## Study material
════
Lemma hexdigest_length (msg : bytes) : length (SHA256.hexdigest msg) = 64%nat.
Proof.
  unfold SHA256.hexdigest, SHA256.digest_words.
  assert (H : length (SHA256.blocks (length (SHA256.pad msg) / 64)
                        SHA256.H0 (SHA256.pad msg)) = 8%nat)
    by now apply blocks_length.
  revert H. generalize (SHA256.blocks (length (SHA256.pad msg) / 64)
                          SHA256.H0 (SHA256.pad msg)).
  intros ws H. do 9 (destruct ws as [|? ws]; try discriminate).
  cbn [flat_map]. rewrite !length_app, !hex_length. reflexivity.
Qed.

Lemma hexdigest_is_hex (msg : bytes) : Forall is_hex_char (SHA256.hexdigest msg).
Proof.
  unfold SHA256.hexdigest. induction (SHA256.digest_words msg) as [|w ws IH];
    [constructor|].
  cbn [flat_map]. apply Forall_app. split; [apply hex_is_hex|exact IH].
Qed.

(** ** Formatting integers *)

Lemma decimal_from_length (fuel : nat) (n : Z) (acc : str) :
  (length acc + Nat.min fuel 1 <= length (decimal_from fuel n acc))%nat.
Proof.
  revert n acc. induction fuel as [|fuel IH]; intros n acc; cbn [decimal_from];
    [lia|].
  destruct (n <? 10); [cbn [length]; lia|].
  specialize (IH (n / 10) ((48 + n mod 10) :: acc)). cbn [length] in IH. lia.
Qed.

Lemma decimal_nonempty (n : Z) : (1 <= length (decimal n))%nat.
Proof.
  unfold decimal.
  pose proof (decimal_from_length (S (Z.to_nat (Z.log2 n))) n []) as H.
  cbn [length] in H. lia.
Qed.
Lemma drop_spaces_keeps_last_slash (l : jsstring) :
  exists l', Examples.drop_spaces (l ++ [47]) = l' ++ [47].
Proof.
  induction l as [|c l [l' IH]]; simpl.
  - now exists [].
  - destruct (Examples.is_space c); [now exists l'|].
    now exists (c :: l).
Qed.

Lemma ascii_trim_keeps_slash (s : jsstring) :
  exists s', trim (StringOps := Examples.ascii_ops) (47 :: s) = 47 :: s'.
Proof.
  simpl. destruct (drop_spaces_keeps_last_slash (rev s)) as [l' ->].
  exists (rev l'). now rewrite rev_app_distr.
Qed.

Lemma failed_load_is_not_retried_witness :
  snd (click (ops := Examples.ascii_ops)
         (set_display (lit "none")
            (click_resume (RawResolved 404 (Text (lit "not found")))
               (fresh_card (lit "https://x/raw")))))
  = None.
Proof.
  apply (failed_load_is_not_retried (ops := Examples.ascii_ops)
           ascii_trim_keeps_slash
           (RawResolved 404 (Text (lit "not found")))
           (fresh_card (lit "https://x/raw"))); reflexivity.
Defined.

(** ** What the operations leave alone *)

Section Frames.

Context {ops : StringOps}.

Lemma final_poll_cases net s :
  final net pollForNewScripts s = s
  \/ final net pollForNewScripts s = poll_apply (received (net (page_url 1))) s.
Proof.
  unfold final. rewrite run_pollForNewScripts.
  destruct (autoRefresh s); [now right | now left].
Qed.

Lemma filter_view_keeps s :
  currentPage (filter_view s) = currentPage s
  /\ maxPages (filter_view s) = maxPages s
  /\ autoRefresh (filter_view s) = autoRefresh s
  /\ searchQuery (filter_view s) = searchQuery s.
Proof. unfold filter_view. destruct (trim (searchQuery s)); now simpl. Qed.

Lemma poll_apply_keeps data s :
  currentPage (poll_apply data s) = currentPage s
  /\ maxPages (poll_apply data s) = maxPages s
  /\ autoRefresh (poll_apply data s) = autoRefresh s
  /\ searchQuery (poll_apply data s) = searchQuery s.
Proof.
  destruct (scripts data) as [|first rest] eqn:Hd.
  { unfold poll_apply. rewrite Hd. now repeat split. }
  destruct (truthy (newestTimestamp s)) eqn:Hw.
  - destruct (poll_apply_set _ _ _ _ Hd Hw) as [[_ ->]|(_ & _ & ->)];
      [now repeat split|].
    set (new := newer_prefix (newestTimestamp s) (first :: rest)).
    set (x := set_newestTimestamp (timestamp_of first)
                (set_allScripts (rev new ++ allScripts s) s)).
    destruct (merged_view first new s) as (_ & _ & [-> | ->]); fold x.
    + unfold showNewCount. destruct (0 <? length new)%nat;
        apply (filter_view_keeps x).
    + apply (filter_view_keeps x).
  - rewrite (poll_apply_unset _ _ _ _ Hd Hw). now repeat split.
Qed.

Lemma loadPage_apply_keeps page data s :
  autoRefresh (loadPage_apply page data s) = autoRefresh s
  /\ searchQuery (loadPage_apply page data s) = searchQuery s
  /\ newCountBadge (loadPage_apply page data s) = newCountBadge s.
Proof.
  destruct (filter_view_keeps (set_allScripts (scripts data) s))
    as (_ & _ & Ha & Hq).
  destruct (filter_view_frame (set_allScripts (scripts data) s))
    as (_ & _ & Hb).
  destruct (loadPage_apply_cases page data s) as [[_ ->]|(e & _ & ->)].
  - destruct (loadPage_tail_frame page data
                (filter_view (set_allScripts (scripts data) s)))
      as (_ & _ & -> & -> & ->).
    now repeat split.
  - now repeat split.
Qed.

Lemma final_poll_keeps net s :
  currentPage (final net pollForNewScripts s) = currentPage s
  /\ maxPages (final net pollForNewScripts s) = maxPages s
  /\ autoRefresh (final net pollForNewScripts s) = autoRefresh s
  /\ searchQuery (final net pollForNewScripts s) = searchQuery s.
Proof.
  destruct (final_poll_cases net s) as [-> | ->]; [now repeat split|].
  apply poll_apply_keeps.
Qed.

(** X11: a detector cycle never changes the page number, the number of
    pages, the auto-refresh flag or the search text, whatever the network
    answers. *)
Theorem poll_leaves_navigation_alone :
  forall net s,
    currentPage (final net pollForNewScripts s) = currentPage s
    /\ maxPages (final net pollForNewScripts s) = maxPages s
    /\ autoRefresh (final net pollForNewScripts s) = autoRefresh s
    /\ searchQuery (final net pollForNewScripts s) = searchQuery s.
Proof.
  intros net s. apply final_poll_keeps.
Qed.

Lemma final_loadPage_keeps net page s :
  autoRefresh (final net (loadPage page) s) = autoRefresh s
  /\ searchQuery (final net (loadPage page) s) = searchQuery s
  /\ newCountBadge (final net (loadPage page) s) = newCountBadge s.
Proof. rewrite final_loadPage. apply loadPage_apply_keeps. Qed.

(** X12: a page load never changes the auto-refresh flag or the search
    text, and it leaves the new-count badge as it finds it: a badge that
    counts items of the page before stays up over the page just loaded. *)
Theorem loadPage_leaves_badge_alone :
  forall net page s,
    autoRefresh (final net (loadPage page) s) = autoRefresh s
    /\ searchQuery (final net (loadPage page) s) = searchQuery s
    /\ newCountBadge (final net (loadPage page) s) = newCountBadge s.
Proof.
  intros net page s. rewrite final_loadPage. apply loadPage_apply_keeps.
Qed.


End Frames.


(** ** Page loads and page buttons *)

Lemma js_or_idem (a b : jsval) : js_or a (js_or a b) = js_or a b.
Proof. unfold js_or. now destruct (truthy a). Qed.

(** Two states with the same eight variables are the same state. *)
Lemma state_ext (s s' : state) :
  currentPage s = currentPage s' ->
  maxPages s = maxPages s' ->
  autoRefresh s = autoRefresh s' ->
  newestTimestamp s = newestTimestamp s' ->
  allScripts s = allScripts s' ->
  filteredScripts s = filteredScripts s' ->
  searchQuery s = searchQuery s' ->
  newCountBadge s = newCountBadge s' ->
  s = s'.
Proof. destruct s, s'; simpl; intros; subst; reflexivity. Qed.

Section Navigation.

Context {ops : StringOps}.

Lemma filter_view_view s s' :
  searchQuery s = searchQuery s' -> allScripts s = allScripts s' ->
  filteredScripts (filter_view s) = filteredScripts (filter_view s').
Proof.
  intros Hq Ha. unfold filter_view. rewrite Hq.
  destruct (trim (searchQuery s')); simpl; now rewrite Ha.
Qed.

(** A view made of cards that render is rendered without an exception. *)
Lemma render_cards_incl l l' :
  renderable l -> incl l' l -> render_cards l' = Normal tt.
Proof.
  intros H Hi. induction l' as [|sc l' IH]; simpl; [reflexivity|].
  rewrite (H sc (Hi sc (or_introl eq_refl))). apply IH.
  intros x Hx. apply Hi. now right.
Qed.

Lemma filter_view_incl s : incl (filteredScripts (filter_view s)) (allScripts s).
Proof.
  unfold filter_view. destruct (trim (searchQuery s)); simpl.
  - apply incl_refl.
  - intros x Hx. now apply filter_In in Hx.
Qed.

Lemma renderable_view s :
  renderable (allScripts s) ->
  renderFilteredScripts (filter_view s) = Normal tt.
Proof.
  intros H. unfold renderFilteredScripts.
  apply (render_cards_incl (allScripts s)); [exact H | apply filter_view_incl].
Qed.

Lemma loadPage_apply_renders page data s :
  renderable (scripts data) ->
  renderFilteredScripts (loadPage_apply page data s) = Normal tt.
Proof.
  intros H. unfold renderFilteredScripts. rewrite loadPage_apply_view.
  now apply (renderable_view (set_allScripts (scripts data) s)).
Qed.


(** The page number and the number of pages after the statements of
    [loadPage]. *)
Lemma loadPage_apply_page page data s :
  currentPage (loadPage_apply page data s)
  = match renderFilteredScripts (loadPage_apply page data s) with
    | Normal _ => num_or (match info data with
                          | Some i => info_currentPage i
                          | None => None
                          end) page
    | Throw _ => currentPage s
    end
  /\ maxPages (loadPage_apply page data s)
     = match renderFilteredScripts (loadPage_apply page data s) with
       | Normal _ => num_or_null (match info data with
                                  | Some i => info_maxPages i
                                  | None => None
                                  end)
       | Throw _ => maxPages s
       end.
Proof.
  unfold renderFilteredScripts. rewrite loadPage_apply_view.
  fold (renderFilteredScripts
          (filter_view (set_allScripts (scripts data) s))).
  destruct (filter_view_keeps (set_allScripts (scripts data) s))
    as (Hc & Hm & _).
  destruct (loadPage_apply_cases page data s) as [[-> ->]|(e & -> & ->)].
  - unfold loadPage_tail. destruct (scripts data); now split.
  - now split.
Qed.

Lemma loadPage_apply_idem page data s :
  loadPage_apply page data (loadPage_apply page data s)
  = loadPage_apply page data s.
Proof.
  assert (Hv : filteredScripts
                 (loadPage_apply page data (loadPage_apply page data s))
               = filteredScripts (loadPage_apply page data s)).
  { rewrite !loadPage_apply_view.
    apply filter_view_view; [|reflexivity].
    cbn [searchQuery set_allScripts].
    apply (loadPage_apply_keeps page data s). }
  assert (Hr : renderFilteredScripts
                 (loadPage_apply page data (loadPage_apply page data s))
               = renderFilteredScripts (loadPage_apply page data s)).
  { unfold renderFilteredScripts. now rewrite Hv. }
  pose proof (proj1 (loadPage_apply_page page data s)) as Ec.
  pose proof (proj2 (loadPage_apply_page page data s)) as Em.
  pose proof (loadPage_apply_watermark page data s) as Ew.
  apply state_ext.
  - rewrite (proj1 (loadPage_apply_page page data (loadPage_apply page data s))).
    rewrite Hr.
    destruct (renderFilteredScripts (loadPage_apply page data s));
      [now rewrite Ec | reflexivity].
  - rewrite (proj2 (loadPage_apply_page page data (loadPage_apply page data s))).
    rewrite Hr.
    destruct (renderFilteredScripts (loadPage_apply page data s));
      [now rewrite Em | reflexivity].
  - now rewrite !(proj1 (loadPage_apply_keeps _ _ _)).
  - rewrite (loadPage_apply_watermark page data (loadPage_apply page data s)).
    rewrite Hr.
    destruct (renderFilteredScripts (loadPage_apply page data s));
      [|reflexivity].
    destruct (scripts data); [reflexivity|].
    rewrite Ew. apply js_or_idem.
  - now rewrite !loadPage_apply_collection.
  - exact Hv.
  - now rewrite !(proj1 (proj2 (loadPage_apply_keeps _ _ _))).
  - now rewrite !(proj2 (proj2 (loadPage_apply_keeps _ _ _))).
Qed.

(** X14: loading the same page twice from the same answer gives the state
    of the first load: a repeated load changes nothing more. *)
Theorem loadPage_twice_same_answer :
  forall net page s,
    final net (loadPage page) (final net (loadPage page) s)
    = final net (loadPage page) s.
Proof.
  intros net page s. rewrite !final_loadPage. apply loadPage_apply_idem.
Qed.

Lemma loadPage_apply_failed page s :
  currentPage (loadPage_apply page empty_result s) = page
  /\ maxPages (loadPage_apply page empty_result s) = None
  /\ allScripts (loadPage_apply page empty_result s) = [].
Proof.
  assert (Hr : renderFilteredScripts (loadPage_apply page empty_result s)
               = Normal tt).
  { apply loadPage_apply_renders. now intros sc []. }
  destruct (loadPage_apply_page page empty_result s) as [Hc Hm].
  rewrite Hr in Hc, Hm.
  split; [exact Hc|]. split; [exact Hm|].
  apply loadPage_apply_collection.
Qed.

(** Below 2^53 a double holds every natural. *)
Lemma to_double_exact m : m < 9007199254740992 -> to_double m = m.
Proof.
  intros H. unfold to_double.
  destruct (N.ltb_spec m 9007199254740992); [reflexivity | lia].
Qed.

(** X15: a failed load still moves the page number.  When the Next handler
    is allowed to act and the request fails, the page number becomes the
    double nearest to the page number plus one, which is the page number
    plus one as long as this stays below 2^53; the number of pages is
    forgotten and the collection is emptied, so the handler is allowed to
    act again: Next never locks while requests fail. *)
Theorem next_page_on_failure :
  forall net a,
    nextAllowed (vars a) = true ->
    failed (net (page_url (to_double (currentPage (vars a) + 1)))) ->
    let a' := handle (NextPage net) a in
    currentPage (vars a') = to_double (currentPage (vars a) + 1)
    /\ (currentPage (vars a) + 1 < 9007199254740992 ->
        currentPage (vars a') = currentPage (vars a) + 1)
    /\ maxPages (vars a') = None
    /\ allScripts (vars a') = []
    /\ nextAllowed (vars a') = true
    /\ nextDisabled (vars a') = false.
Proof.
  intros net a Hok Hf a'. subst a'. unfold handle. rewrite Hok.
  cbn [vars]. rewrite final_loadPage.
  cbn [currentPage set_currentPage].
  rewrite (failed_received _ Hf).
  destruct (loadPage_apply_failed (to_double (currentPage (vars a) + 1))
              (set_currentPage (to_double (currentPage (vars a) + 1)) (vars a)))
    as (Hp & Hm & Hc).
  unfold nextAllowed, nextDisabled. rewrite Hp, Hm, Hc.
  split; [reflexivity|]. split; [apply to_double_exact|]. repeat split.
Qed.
════
## Exercise prompt
Your answer must be the lines from the first line of the entries above through the line that contains "[constructor|].", written out exactly.

## Response area
Lemma hexdigest_length (msg : bytes) : length (SHA256.hexdigest msg) = 64%nat.
Proof.
  unfold SHA256.hexdigest, SHA256.digest_words.
  assert (H : length (SHA256.blocks (length (SHA256.pad msg) / 64)
                        SHA256.H0 (SHA256.pad msg)) = 8%nat)
    by now apply blocks_length.
  revert H. generalize (SHA256.blocks (length (SHA256.pad msg) / 64)
                          SHA256.H0 (SHA256.pad msg)).
  intros ws H. do 9 (destruct ws as [|? ws]; try discriminate).
  cbn [flat_map]. rewrite !length_app, !hex_length. reflexivity.
Qed.

Lemma hexdigest_is_hex (msg : bytes) : Forall is_hex_char (SHA256.hexdigest msg).
Proof.
  unfold SHA256.hexdigest. induction (SHA256.digest_words msg) as [|w ws IH];
    [constructor|].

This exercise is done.